(** An object is a finite map from property names to values. *)
Abbreviation object := (gmap string value).

(** Property read [o.k]: a missing property reads as [undefined]. *)
Definition get (o : object) (k : string) : value := default VUndefined (o !! k).

(** *** The relational operators [<] and [>]

    [ToNumber] gives [None] for [NaN].  For strings only the decimal integer
    literals (optionally signed, the empty string being 0) are read as
    numbers; every other string counts as [NaN]. *)
Definition digit_of (c : ascii) : option Z :=
  let n := Z.of_N (N_of_ascii c) in
  if (48 <=? n) && (n <=? 57) then Some (n - 48) else None.

Fixpoint digits_to_Z (s : string) (acc : Z) : option Z :=
  match s with
  | EmptyString => Some acc
  | String c s' =>
      match digit_of c with
      | Some d => digits_to_Z s' (10 * acc + d)
      | None => None
      end
  end.

Definition StringToNumber (s : string) : option Z :=
  match s with
  | EmptyString => Some 0
  | String "-"%char (String _ _ as s') => Z.opp <$> digits_to_Z s' 0
  | String "+"%char (String _ _ as s') => digits_to_Z s' 0
  | _ => digits_to_Z s 0
  end.

Definition ToNumber (v : value) : option Z :=
  match v with
  | VUndefined => None
  | VNum n => Some n
  | VStr s => StringToNumber s
  end.

(** [a < b]: two strings are compared by code units, anything else as
    numbers, and a comparison with [NaN] is false. *)
Definition js_lt (a b : value) : bool :=
  match a, b with
  | VStr s, VStr t => String.ltb s t
  | _, _ =>
      match ToNumber a, ToNumber b with
      | Some x, Some y => x <? y
      | _, _ => false
      end
  end.

(** [a > b]. *)
Definition js_gt (a b : value) : bool := js_lt b a.

(** [a >= b], which is not the negation of [a < b] when [NaN] is involved. *)
Definition js_ge (a b : value) : bool :=
  match a, b with
  | VStr s, VStr t => negb (String.ltb s t)
  | _, _ =>
      match ToNumber a, ToNumber b with
      | Some x, Some y => x >=? y
      | _, _ => false
      end
  end.

(** [x || 0] on a Number and [x || null] on an optional string: zero and the
    empty string are falsy. *)
Definition or_zero (x : Z) : Z := if x =? 0 then 0 else x.

Definition or_null (x : option string) : option string :=
  match x with
  | Some EmptyString => None
  | _ => x
  end.

(** ** Options of [getServers] *)

Module Options.
Record t := { tags : option string; query : option string }.
(** [options = {}] *)
Definition empty : t := {| tags := None; query := None |}.
End Options.

Module Extras.
(** A flag is [true] exactly when the source's [=== true] test passes;
    [file] is [None] when [extras.file != null] fails. *)
Record t := {
  simplify : bool;
  sort : bool;
  filter : bool;
  filterSize : value;
  write : bool;
  file : option string
}.
(** [extras = {}] *)
Definition empty : t :=
  {| simplify := false; sort := false; filter := false;
     filterSize := VUndefined; write := false; file := None |}.
End Extras.

(** ** Chunk planner *)

Definition total (l : list Z) : Z := foldr Z.add 0 l.

(** The [while] loop of [chunks], one iteration per unit of fuel;
    [None] means the fuel ran out before the loop condition became false.
    The arithmetic is that of the source as long as [amount] and [split] are
    safe integers, and the list is the array as long as the runtime can hold
    that many elements. *)
Fixpoint chunks_loop (fuel : nat) (amount split : Z) (chunks : list Z)
  : option (list Z) :=
  match fuel with
  | O => None
  | S fuel' =>
      if amount >? split
      then chunks_loop fuel' (amount - split) split (chunks ++ [split])
      else Some (chunks ++ [amount])
  end.

(** Number of loop tests that suffices whenever the loop stops at all. *)
Definition chunks_fuel (amount split : Z) : nat := S (Z.to_nat (amount / split)).

Definition default_split : Z := 1000.

(** [async function chunks(amount, split = 1000)].  The fuel runs out only
    when the loop condition can never become false ([split <= 0 < amount -
    split]); the loop then pushes until the array cannot grow any further and
    [push] throws, which rejects the call. *)
Definition chunks (amount split : Z) : outcome (list Z) :=
  match chunks_loop (chunks_fuel amount split) amount split [] with
  | Some l => Returns l
  | None => Rejects RangeError
  end.

(** Number of full-size chunks pushed by the loop. *)
Definition full_chunks (amount split : Z) : nat := Z.to_nat ((amount - 1) / split).

(** ** URL builder *)

Record page := { url : string; skip : Z }.

(** [async function getUrl(a, s = 0, t = null, q = null)]. *)
Definition getUrl (a s : Z) (t q : option string) : page :=
  let tags := match t with Some t => "tags=" +:+ t +:+ "&" | None => "" end in
  let query := match q with Some q => "q=" +:+ q +:+ "&" | None => "" end in
  {| url := "https://top.gg/api/client/entities/search?" +:+ query +:+ tags
            +:+ "platform=discord&entityType=server&amount=" +:+ pretty a
            +:+ "&skip=" +:+ pretty s;
     skip := a |}.

(** ** Post-processing: the pure stages *)

(** [async function simplify(json)]: the [for ... in] loop pushes one record
    [{_id: json[s].id, name: json[s].name, members: json[s].memberCount}]
    per element, in index order. *)
Definition simplified (s : object) : object :=
  {[ "_id" := get s "id";
     "name" := get s "name";
     "members" := get s "memberCount" ]}.

Definition simplify (json : list object) : list object :=
  fold_left (fun SL s => SL ++ [simplified s]) json [].

(** [function compare(a, b)]. *)
Definition compare (a b : object) : Z :=
  if js_lt (get a "members") (get b "members") then 1
  else if js_gt (get a "members") (get b "members") then -1
  else 0.

(** [Array.prototype.sort(cmp)] is part of the runtime: a stable sort that
    puts [a] after [b] when [cmp a b > 0].  It is modelled by stable
    insertion, with which every stable sort agrees when [cmp] is a consistent
    comparator on the elements of the array.  When it is not (for [compare],
    on arrays that mix records with and without a number under [members])
    the language leaves the order to the runtime and only the elements of
    the result, not their order, are those of the model. *)
Section ArraySort.
Context {A : Type} (cmp : A -> A -> Z).

Fixpoint sort_insert (x : A) (l : list A) : list A :=
  match l with
  | [] => [x]
  | y :: l' => if cmp x y >? 0 then y :: sort_insert x l' else x :: l
  end.

Definition Array_sort (l : list A) : list A := foldr sort_insert [] l.
End ArraySort.

(** The list [L] that [parseServers] computes before it writes: projection,
    sort and filter, each stage behind its flag.  [SL.sort] sorts in place
    and also reorders [json] when simplify did not run; only the value of
    [L] is modelled. *)
Definition parsed (json : list object) (extras : Extras.t) : list object :=
  let SL := if Extras.simplify extras then simplify json else json in
  let SL := if Extras.sort extras then Array_sort compare SL else SL in
  if Extras.filter extras && js_gt (Extras.filterSize extras) (VNum 0)
  then List.filter
         (fun s => js_gt (get s "members") (Extras.filterSize extras)) SL
  else SL.

(** ** The outside world and the effects of a call *)

(** The collaborators the source calls: the [request] transport behind
    [req2await]; [JSON.parse(res).results] for the replies of the remote,
    which carry an array [results] of records ([Some] of that array, [None]
    when evaluating the expression throws); [JSON.stringify(array, null,
    2)]; and [fs.writeFile(file, data, callback)], which either refuses the
    path and throws at once ([fs_refuses], as for a path that holds a NUL
    character) or takes the call and later hands [err] to its callback
    ([fs_writeFile]). *)
Record world := {
  request : string -> outcome string;
  JSON_parse_results : string -> option (list object);
  JSON_stringify : list object -> string;
  fs_refuses : string -> option error;
  fs_writeFile : string -> string -> option error
}.

(** The same world where the writes that are taken end otherwise. *)
Definition with_writeFile (W : world) (f : string -> string -> option error) : world :=
  {| request := request W;
     JSON_parse_results := JSON_parse_results W;
     JSON_stringify := JSON_stringify W;
     fs_refuses := fs_refuses W;
     fs_writeFile := f |}.

(** What a call does that can be observed from outside. *)
Inductive event :=
  | Requested (url : string)
  | WriteFile (file data : string)
  | ConsoleLog (err : error).

(** A computation takes the events so far and gives its outcome and the
    events extended by its own. *)
Definition M (A : Type) : Type := list event -> outcome A * list event.

Definition ret {A} (a : A) : M A := fun log => (Returns a, log).

Definition bind {A B} (m : M A) (k : A -> M B) : M B :=
  fun log =>
    match m log with
    | (Returns a, log') => k a log'
    | (Rejects e, log') => (Rejects e, log')
    | (Hangs, log') => (Hangs, log')
    end.

Definition lift {A} (o : outcome A) : M A := fun log => (o, log).

Declare Scope js_scope.
Delimit Scope js_scope with js.
Notation "'let*' x ':=' m 'in' k" := (bind m (fun x => k))
  (at level 10, x binder, k at level 200) : js_scope.
Open Scope js_scope.

Section Pipeline.

Variable W : world.

(** [async function req2await(url)]. *)
Definition req2await (url : string) : M string :=
  fun log => (request W url, log ++ [Requested url]).

(** [JSON.parse(res).results], for a reply whose [results] is an array of
    records; an exception of the expression rejects the call. *)
Definition parse_results (res : string) : M (list object) :=
  lift (match JSON_parse_results W res with
        | Some list => Returns list
        | None => Rejects ParseError
        end).

(** [async function write(file, array)]: an exception of [fs.writeFile]
    rejects the call; the callback only logs [err]. *)
Definition write (file : string) (array : list object) : M unit :=
  fun log =>
    let data := JSON_stringify W array in
    match fs_refuses W file with
    | Some e => (Rejects e, log)
    | None =>
        match fs_writeFile W file data with
        | Some err => (Returns tt, log ++ [WriteFile file data; ConsoleLog err])
        | None => (Returns tt, log ++ [WriteFile file data])
        end
    end.

(** [async function parseServers(json, extras)]. *)
Definition parseServers (json : list object) (extras : Extras.t)
  : M (list object) :=
  let L := parsed json extras in
  let* _ := if Extras.write extras
            then match Extras.file extras with
                 | Some file => write file L
                 | None => ret tt
                 end
            else ret tt in
  ret L.

(** The [for (i in chunkList)] loop of [getServers], with the running
    [skip] and [serverList]. *)
Fixpoint fetch_loop (options : Options.t) (chunkList : list Z)
    (skip0 : Z) (serverList : list object) : M (list object) :=
  match chunkList with
  | [] => ret serverList
  | chunk :: rest =>
      let obj := getUrl chunk (or_zero skip0)
                   (or_null (Options.tags options))
                   (or_null (Options.query options)) in
      let skip1 := skip0 + skip obj in
      let* res := req2await (url obj) in
      let* list := parse_results res in
      fetch_loop options rest skip1 (serverList ++ list)
  end.

(** [async function getServers(amount, options = {}, extras = {})],
    exported as [Get]. *)
Definition getServers (amount : Z) (options : Options.t) (extras : Extras.t)
  : M (list object) :=
  let* chunkList := lift (chunks amount default_split) in
  let* serverList := fetch_loop options chunkList 0 [] in
  parseServers serverList extras.

End Pipeline.

(** The URLs requested, in order of issue. *)
Definition requested (log : list event) : list string :=
  omap (fun e => match e with Requested u => Some u | _ => None end) log.

(** The URLs of the pages of [chunkList] when the first one is requested at
    offset [skip0] and each page advances the offset by its size. *)
Fixpoint planned (options : Options.t) (skip0 : Z) (chunkList : list Z)
  : list string :=
  match chunkList with
  | [] => []
  | chunk :: rest =>
      url (getUrl chunk skip0 (or_null (Options.tags options))
             (or_null (Options.query options)))
      :: planned options (skip0 + chunk) rest
  end.

(** ** Vocabulary of the properties *)

(** Every adjacent pair [(x, y)] of the list has [x.members >= y.members]. *)
Definition descending (l : list object) : Prop :=
  forall (i : nat) (x y : object),
    l !! i = Some x -> l !! S i = Some y ->
    js_ge (get x "members") (get y "members") = true.

(** The record carries an integer under the property [k]. *)
Definition numeric (k : string) (o : object) : Prop :=
  exists n, get o k = VNum n.

(** [cmp] lets [x] stand before [y]. *)
Definition before {A : Type} (cmp : A -> A -> Z) (x y : A) : Prop :=
  cmp x y <= 0.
※
> [EXERCISE INSTRUCTIONS]
The line containing "js_ge (get x" marks the start. Repeat it and every line after it to the end of the listing above, exactly.

> [WRITTEN ANSWER]
    js_ge (get x "members") (get y "members") = true.

(** The record carries an integer under the property [k]. *)
Definition numeric (k : string) (o : object) : Prop :=
  exists n, get o k = VNum n.

(** [cmp] lets [x] stand before [y]. *)
Definition before {A : Type} (cmp : A -> A -> Z) (x y : A) : Prop :=
  cmp x y <= 0.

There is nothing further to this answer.